For the two indices the user inputs,I face a problem. If I go with capturing groups and specify ([^-]+-) in the first index and use a \1 (or any nth capturing group) for the second index, the results are inconsistent. Book matches ANewBook which is not what is expected. In some cases, a- matches with not-.

Then I match the sentences above, with this temp string.

How do I check for equality - the characters from start to end, and the length of the substrings at the given indices?

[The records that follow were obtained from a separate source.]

(* ===== verification/Construct.v ===== *)
(** * Construction of processors

    [crates/ic10-sim/src/simulator.rs], [from_scenario_with_lua_library_paths]: the
    processor of a device, from its specification, the world and its compiled
    program: initial registers and stack, and pins, which must lead to devices on
    the data cable of the housing.  Reading and compiling the program is done by the
    caller. *)

From S2P Require Import Prelude BTree Text F64 Knowledge Literals Journal Scenario World Program Cpu.
Local Open Scope string_scope.
Local Open Scope Z_scope.

(** Entries of an optional processor specification. *)
Definition ic_entries {V} (field : IcSpec → BTreeMap string V) (ic : option IcSpec) : BTreeMap string V :=
  match ic with Some ic => field ic | None => [] end.

(** Source: [crates/ic10-sim/src/simulator.rs] [from_scenario_with_lua_library_paths] lines 537-546 *)
Definition build_registers (id : string) (ic : option IcSpec) : outcome message (list f64) :=
  fold_outcome (λ registers '(register, value),
      index ← ok_or (direct_register_index register)
        [PS "IC `"; PS id; PS "` has invalid register `"; PS register; PS "`"];
      value ← scalar_as_f64 value;
      Ok (<[index := value]> registers))
    (repeat f_zero REGISTER_COUNT) (ic_entries sic_registers ic).

(** Source: [crates/ic10-sim/src/simulator.rs] [from_scenario_with_lua_library_paths] lines 547-563 *)
Definition build_stack (id : string) (ic : option IcSpec) : outcome message (list f64) :=
  fold_outcome (λ stack '(address, value),
      address ← ok_or (parse_usize address)
        [PS "IC `"; PS id; PS "` has invalid stack address `"; PS address; PS "`"];
      if Z.of_nat STACK_SIZE <=? address
      then Err [PS "IC `"; PS id; PS "` stack address "; PZ address; PS " exceeds ";
                PZ (Z.of_nat STACK_SIZE - 1)]
      else value ← scalar_as_f64 value; Ok (<[Z.to_nat address := value]> stack))
    (repeat f_zero STACK_SIZE) (ic_entries sic_stack ic).

(** A connection whose type names data. *)
Definition is_data_connection (connection : DeviceConnection) : bool :=
  match as_str (dc_connection_type connection) with
  | Some value => str_contains "data" (to_ascii_lowercase value)
  | None => false
  end.

(** The networks the data connections of a device lead to, in order. *)
Definition data_networks (metadata : DeviceData) (d : Device) : list nat :=
  omap (λ '(index, connection),
    if is_data_connection connection then bt_get (Z.of_nat index) (connections d) else None)
    (enumerate (dd_connections metadata)).

(** A cable network that carries data. *)
Definition carries_data (network : Network) : bool :=
  eq_ignore_ascii_case (kind network) "cable" && is_one_of (cable_role network) ["data"; "powerAndData"].

(** Source: [crates/ic10-sim/src/simulator.rs] [from_scenario_with_lua_library_paths] lines 573-589 *)
Definition housing_data_network (w : World) (metadata : DeviceData) (housing : Device) : outcome message (option nat) :=
  fold_outcome (λ found network,
      match found with
      | Some _ => Ok found
      | None => n ← expect (networks w !! network); Ok (if carries_data n then Some network else None)
      end) None (data_networks metadata housing).

(** [pin.strip_prefix('d')..filter(|value| *value < 6)] *)
Definition pin_index (pin : string) : option nat :=
  match strip_prefix "d" pin ≫= parse_usize with
  | Some value => if value <? 6 then Some (Z.to_nat value) else None
  | None => None
  end.

(** One pin.
    Source: [crates/ic10-sim/src/simulator.rs] [from_scenario_with_lua_library_paths] lines 590-639 *)
Definition build_pin (kb : KnowledgeBase) (w : World) (id : string) (data_network : option nat)
    (pins : list (option nat)) (entry : string * string) : outcome message (list (option nat)) :=
  let '(pin, device) := entry in
  index ← ok_or (pin_index pin) [PS "IC `"; PS id; PS "` has invalid pin `"; PS pin; PS "`"];
  target ← ok_or (device_index device w)
    [PS "IC `"; PS id; PS "` pin `"; PS pin; PS "` references unknown device `"; PS device; PS "`"];
  data_network ← ok_or data_network
    [PS "IC `"; PS id; PS "` pin `"; PS pin;
     PS "` cannot be assigned because the housing has no data cable connection"];
  d ← expect (devices w !! target);
  metadata ← ok_or (device_by_name kb (prefab d)) [PS "missing metadata for pinned device `"; PS device; PS "`"];
  if negb (bool_decide (data_network ∈ data_networks metadata d))
  then Err [PS "IC `"; PS id; PS "` pin `"; PS pin; PS "` references `"; PS device;
            PS "`, which is not on the housing's data cable"]
  else Ok (<[index := Some target]> pins).

(** The random state of a processor before any seed. *)
Definition initial_random_state (housing : nat) : Z := Z.lxor 11400714819323198485 (wrap_u 64 (Z.of_nat housing + 1)).

(** Source: [crates/ic10-sim/src/simulator.rs] [from_scenario_with_lua_library_paths] lines 535-661 *)
Definition build_cpu (kb : KnowledgeBase) (w : World) (specification : DeviceSpec) (ic : option IcSpec)
    (program_id : string) (program : Program) : outcome message Cpu :=
  let id := sp_id specification in
  housing ← ok_or (device_index id w) [PS "missing IC housing"];
  registers ← build_registers id ic;
  stack ← build_stack id ic;
  d ← expect (devices w !! housing);
  metadata ← ok_or (device_by_name kb (prefab d)) [PS "missing metadata for IC housing `"; PS id; PS "`"];
  data_network ← housing_data_network w metadata d;
  pins ← fold_outcome (build_pin kb w id data_network) (repeat None 6) (ic_entries sic_pins ic);
  Ok {| cpu_id := id; program_id := program_id; cpu_name := dev_name d; housing := housing; program := program;
        registers := registers; stack := stack; pins := pins; pc := 0;
        state := if match ic with Some ic => sic_enabled ic | None => true end then Ready else Halted;
        error := None; operations_this_tick := 0; random_state := initial_random_state housing;
        cpu_journal := journal_default; journal_enabled := false; journal_actor := ActorScheduler |}.

(** ** A built processor is well formed *)

Lemma fold_outcome_length {E A B} (step : list A → B → outcome E (list A)) acc l r :
  (∀ a b a', step a b = Ok a' → length a' = length a) → fold_outcome step acc l = Ok r → length r = length acc.
Proof.
  intros Hstep. apply (fold_outcome_ind (λ a, length a = length acc)); [|done].
  intros a b a' _ Ha Hb. rewrite <-Ha. by eapply Hstep.
Qed.

Lemma build_registers_length id ic r : build_registers id ic = Ok r → length r = REGISTER_COUNT.
Proof.
  intros Hr. etransitivity; [eapply fold_outcome_length; [|exact Hr]|reflexivity].
  intros a [register value] a' Hstep. outcome_inv. subst a'. apply length_insert.
Qed.

Lemma build_stack_length id ic r : build_stack id ic = Ok r → length r = STACK_SIZE.
Proof.
  intros Hr. etransitivity; [eapply fold_outcome_length; [|exact Hr]|apply repeat_length].
  intros a [address value] a' Hstep. outcome_inv. subst a'. apply length_insert.
Qed.

(** A network that a device with metadata [m] reaches by a data connection. *)
Definition on_data_network (kb : KnowledgeBase) (w : World) (network device : nat) : Prop :=
  ∃ d m, devices w !! device = Some d ∧ device_by_name kb (prefab d) = Some m ∧ network ∈ data_networks m d.

Lemma housing_data_network_spec w m d network :
  housing_data_network w m d = Ok (Some network) →
  network ∈ data_networks m d ∧ ∃ n, networks w !! network = Some n ∧ carries_data n = true.
Proof.
  unfold housing_data_network. intros Hf.
  assert (∀ l, (∀ x, x ∈ l → x ∈ data_networks m d) → ∀ acc,
    (∀ x, acc = Some x → x ∈ data_networks m d ∧ ∃ n, networks w !! x = Some n ∧ carries_data n = true) →
    ∀ r, fold_outcome (λ found network, match found with
      | Some _ => Ok found
      | None => n ← expect (networks w !! network); Ok (if carries_data n then Some network else None)
      end) acc l = Ok (E:=message) r →
    ∀ x, r = Some x → x ∈ data_networks m d ∧ ∃ n, networks w !! x = Some n ∧ carries_data n = true) as Hgen.
  { intros l Hl acc Hacc r. revert Hacc. apply (fold_outcome_ind (λ acc, ∀ x, acc = Some x → _)).
    intros a x a' Hx Ha Hstep. destruct a as [y|]; [by injection Hstep as <-|]. outcome_inv. subst a'.
    intros x' Hx'. destruct (carries_data _) eqn:Hc; [|done]. injection Hx' as <-. split; [by apply Hl|]. eauto. }
  eapply (Hgen (data_networks m d)); [done| |exact Hf|done]. done.
Qed.

(** A pin that is set leads to a device with a data connection to the network. *)
Definition pins_ok (kb : KnowledgeBase) (w : World) (data_network : option nat) (pins : list (option nat)) : Prop :=
  length pins = 6%nat
  ∧ ∀ i target, pins !! i = Some (Some target) →
      ∃ network, data_network = Some network ∧ on_data_network kb w network target.

Lemma build_pin_ok kb w id data_network pins entry pins' :
  pins_ok kb w data_network pins → build_pin kb w id data_network pins entry = Ok pins' →
  pins_ok kb w data_network pins'.
Proof.
  destruct entry as [pin device]. intros [Hlen Hp] Hb. unfold build_pin in Hb. outcome_inv. subst pins'.
  split; [by rewrite length_insert|]. intros i target Hi. apply list_lookup_insert_Some in Hi as [(_ & Ht & _)|[_ Hi]]; [|eauto].
  injection Ht as ->. eexists. split; [eassumption|].
  match goal with Hb : negb (bool_decide _) = false |- _ => apply negb_false_iff, bool_decide_eq_true in Hb end.
  by do 2 eexists.
Qed.

Lemma build_pins_ok kb w id data_network entries pins :
  fold_outcome (build_pin kb w id data_network) (repeat None 6) entries = Ok pins → pins_ok kb w data_network pins.
Proof.
  apply (fold_outcome_ind (pins_ok kb w data_network)).
  - intros a b a' _ Ha. by apply build_pin_ok.
  - split; [done|]. intros i target Hi. apply elem_of_list_lookup_2 in Hi || apply list_elem_of_lookup_2 in Hi.
    apply elem_of_repeat in Hi || apply list_elem_of_In, repeat_spec in Hi. done.
Qed.

Lemma build_cpu_spec (kb : KnowledgeBase) (w : World) (specification : DeviceSpec) (ic : option IcSpec)
    (program_id : string) (program : Program) (c : Cpu) :
  world_ok w → build_cpu kb w specification ic program_id program = Ok c →
  cpu_ok (length (devices w)) c
  ∧ (∃ d, devices w !! housing c = Some d ∧ dev_id d = sp_id specification ∧ cpu_name c = dev_name d)
  ∧ (∀ i target, pins c !! i = Some (Some target) →
       ∃ network n, on_data_network kb w network (housing c) ∧ on_data_network kb w network target
         ∧ networks w !! network = Some n ∧ carries_data n = true)
  ∧ pc c = 0 ∧ operations_this_tick c = 0 ∧ Cpu.program c = program.
Proof.
  intros Hw Hb. unfold build_cpu in Hb. outcome_inv. subst c. cbn [housing Cpu.pins pc operations_this_tick Cpu.program cpu_name].
  match goal with Hp : fold_outcome _ _ _ = Ok ?p |- _ => apply build_pins_ok in Hp as [Hlen Hpins] end.
  match goal with Hi : device_index _ _ = Some ?i |- _ =>
    apply (ok_device_ids _ Hw) in Hi as (d & Hd & Hid); rename i into h end.
  match goal with Hd' : devices w !! h = Some ?d' |- _ => assert (d' = d) as -> by congruence end.
  split_and!; [|by exists d| |done|done|done].
  - constructor; cbn [registers stack Cpu.pins housing].
    + by eapply build_registers_length.
    + by eapply build_stack_length.
    + split; [done|]. apply Forall_lookup. intros i p Hp target ->. destruct (Hpins _ _ Hp) as (n & _ & d' & m & Hd' & _).
      by eapply lookup_lt_Some.
    + by eapply lookup_lt_Some.
  - intros i target Hp. destruct (Hpins _ _ Hp) as (network & -> & Ht).
    match goal with Hn : housing_data_network _ _ _ = Ok (Some network) |- _ =>
      apply housing_data_network_spec in Hn as (Hin & n & Hn & Hc) end.
    exists network, n. split_and!; try done. by do 2 eexists.
Qed.

(** A processor that is built is well formed and starts at line 0 with nothing
    spent: it has all its registers and stack cells, its housing is its device, and
    every pin that is set leads to a device of the world that a data connection joins
    to a data network of the housing. *)
Theorem built_cpu_well_formed (kb : KnowledgeBase) (w : World) (specification : DeviceSpec) (ic : option IcSpec)
    (program_id : string) (program : Program) (c : Cpu) :
  world_ok w → build_cpu kb w specification ic program_id program = Ok c →
  cpu_ok (length (devices w)) c
  ∧ (∃ d, devices w !! housing c = Some d ∧ dev_id d = sp_id specification ∧ cpu_name c = dev_name d)
  ∧ (∀ i target, pins c !! i = Some (Some target) →
       ∃ network n, on_data_network kb w network (housing c) ∧ on_data_network kb w network target
         ∧ networks w !! network = Some n ∧ carries_data n = true)
  ∧ pc c = 0 ∧ operations_this_tick c = 0 ∧ Cpu.program c = program.
Proof. apply build_cpu_spec. Qed.

Definition pinned_ic : IcSpec :=
  {| sic_program := None; sic_enabled := true; sic_pins := [("d2", "a")]; sic_registers := [("r3", SText "1")];
     sic_stack := [("7", SNumber f_one)] |}.

Definition empty_program : Program :=
  {| source_path := ""; debug_source_path := ""; source := ""; operations := []; labels := []; defines := [];
     aliases := []; generated_to_source := [] |}.

Lemma built_cpu_well_formed_witness :
  match build_cpu sample_kb sample_world (sample_device "h" "Housing" None) (Some pinned_ic) "main" empty_program with
  | Ok c => pins c = [None; None; Some 1%nat; None; None; None] ∧ cpu_ok 3 c
            ∧ ∃ network, on_data_network sample_kb sample_world network 1
  | _ => False
  end.
Proof.
  destruct (build_cpu _ _ _ _ _ _) as [c| |] eqn:E; [|vm_compute in E; discriminate E..].
  destruct (built_cpu_well_formed _ _ _ _ _ _ c sample_world_ok E) as (Hc & _ & Hp & _).
  assert (pins c = [None; None; Some 1%nat; None; None; None]) as Hpins by (vm_compute in E; injection E as <-; reflexivity).
  split; [exact Hpins|]. split; [exact Hc|]. destruct (Hp 2%nat 1%nat) as (n & _ & _ & Hn & _); [by rewrite Hpins|].
  by exists n.
Defined.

Also, I find this question similar, but some of the results there are not consistent. Constructing a regular expression

PS: Considering the fact that it is easy to do a regex rather than extracting the segments at the given indices of a string and comparing the same, I would prefer the former. The number of string may run into hundreds.

Better solutions appreciated.

Upvotes: 1

Views: 266

Answers (2)

Tobias
Tobias

Reputation: 5198

I agree with Marco A. Regular expressions are overkill for this job. A running variant with istringstream:

#include<iostream>
#include<string>
#include<sstream>
#include<limits>

bool equalSubStr(const std::string& str, int i1, int i2, char sep) {
    std::istringstream ss(str);
    std::string sub1, sub2;
    int i=1;
    if( i1 > i2 )
        std::swap(i1,i2);

    auto advance = [&ss,sep](int &i, int iLim) {
        for(; i!=iLim; i++) {
            if(!ss.ignore(std::numeric_limits<std::streamsize>::max(),sep))
                return false;
        }
        return true;
    };

    if( ( advance(i,i1)
            && std::getline(ss,sub1,sep)
            && advance(++i,i2)
            && std::getline(ss,sub2,sep) ) )
        return sub1 == sub2;

    return false;
}

int main()
{
    std::string str1="I-am-logged-into-StackOverFlow-I-am-using-StackOverFlow-";

    int i1=5;
    int i2=9;

    if( equalSubStr(str1,5,9,'-') )
        std::cout << "\nSubstrings 5 and 9 are equal.";
    if( equalSubStr(str1,1,6,'-') )
        std::cout << "\nSubstrings 1 and 6 are equal.";
    if( !equalSubStr(str1,2,3,'-') )
        std::cout << "\nSubstrings 2 and 3 are not equal.";

    return 0;
}

/*
    Local Variables:
    compile-command: "g++ --std=c++11 test.cc -o ./test.exe && ./test.exe"
    End:
 */

Upvotes: 0

Marco A.
Marco A.

Reputation: 43662

A possible solution (surely not the only one) could be to just use std::find and extract two substrings for comparison

(warning: the following code hasn't been extensively tested and might contain errors, it is intended as a concept idea for further refinement to suit your needs)

bool match_positions(const std::string& str, int p1, int p2) {
    int wordNo = 1;
    size_t beg = 0, pos;
    std::string first, second;
    while ((pos = str.find('-', beg)) != std::string::npos ||
        (first.empty() && second.empty()) ) {
        if (wordNo == p1)
            first = str.substr(beg, pos - beg);
        if (wordNo == p2)
            second = str.substr(beg, pos - beg);
        beg = pos + 1;
        ++wordNo;
    }
    if (first.empty() || second.empty())
        return false;
    else
        if (!first.compare(second))
            return true;
        else
            return false;
}

Example

Since this is (as I understood it) a "find-the-substring-at-nth-delimiter" problem, I wouldn't go for regex and leave those for more complex pattern matching tasks.